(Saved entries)
----------

(** ** What a pattern captures *)

(** The groups a pattern sets. *)
Fixpoint groups_of (r : Re.re) : list nat :=
  match r with
  | Re.Seq r1 r2 | Re.Alt r1 r2 => groups_of r1 ++ groups_of r2
  | Re.Group i r' => i :: groups_of r'
  | Re.Ahead r' => groups_of r'
  | _ => []
  end.

(** Every way through [r] reads a text with the property [P] and goes on
    with the groups as they were. *)
Definition reads (r : Re.re) (P : string -> Prop) : Prop :=
  forall s g k m,
    Re.exec r s g k = Some m ->
    exists a s', s = a +:+ s' /\ P a /\ k s' g = Some m.

(** In every match of the pattern, the group [i] holds a text with the
    property [P]: the pattern is a sequence with the group in it, the
    pattern of the group reads such texts, and what follows the group
    does not set it again. *)
Inductive captures (i : nat) (P : string -> Prop) : Re.re -> Prop :=
| captures_last (r : Re.re) :
    reads r P -> captures i P (Re.Group i r)
| captures_here (r rest : Re.re) :
    reads r P -> ~ In i (groups_of rest) ->
    captures i P (Re.Seq (Re.Group i r) rest)
| captures_later (r1 r2 : Re.re) :
    captures i P r2 -> captures i P (Re.Seq r1 r2).

(** A text made of one or more characters of a class. *)
Definition run_of (p : ascii -> bool) (a : string) : Prop :=
  a <> EmptyString /\ Str.all p a = true.

(** A filename of a test: it ends with [.spec.ts]. *)
Definition spec_filename (filename : string) : Prop :=
  Str.endswith filename ".spec.ts" = true.

(** ** Edges and roles, file by file *)

(** The edge that an import of a readable file gives: the import ends
    with a source extension and its basename is the basename of one of
    the files. *)
Definition import_edge (files : list string) (w : World) (u v : string) : Prop :=
  exists f content imp,
    In f files /\ file_content w f = Some content /\ u = os_path_basename f
    /\ In imp (_extract_imports content) /\ is_source_import imp = true
    /\ v = os_path_basename imp /\ In v (map os_path_basename files).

----------

PROBLEM DESCRIPTION:
Repeat only what lies between the first line of the data and the line containing "Definition spec_filename (filename", both of those lines included, exactly as it stands.

RESPONSE BELOW:
(** ** What a pattern captures *)

(** The groups a pattern sets. *)
Fixpoint groups_of (r : Re.re) : list nat :=
  match r with
  | Re.Seq r1 r2 | Re.Alt r1 r2 => groups_of r1 ++ groups_of r2
  | Re.Group i r' => i :: groups_of r'
  | Re.Ahead r' => groups_of r'
  | _ => []
  end.

(** Every way through [r] reads a text with the property [P] and goes on
    with the groups as they were. *)
Definition reads (r : Re.re) (P : string -> Prop) : Prop :=
  forall s g k m,
    Re.exec r s g k = Some m ->
    exists a s', s = a +:+ s' /\ P a /\ k s' g = Some m.

(** In every match of the pattern, the group [i] holds a text with the
    property [P]: the pattern is a sequence with the group in it, the
    pattern of the group reads such texts, and what follows the group
    does not set it again. *)
Inductive captures (i : nat) (P : string -> Prop) : Re.re -> Prop :=
| captures_last (r : Re.re) :
    reads r P -> captures i P (Re.Group i r)
| captures_here (r rest : Re.re) :
    reads r P -> ~ In i (groups_of rest) ->
    captures i P (Re.Seq (Re.Group i r) rest)
| captures_later (r1 r2 : Re.re) :
    captures i P r2 -> captures i P (Re.Seq r1 r2).

(** A text made of one or more characters of a class. *)
Definition run_of (p : ascii -> bool) (a : string) : Prop :=
  a <> EmptyString /\ Str.all p a = true.

(** A filename of a test: it ends with [.spec.ts]. *)
Definition spec_filename (filename : string) : Prop :=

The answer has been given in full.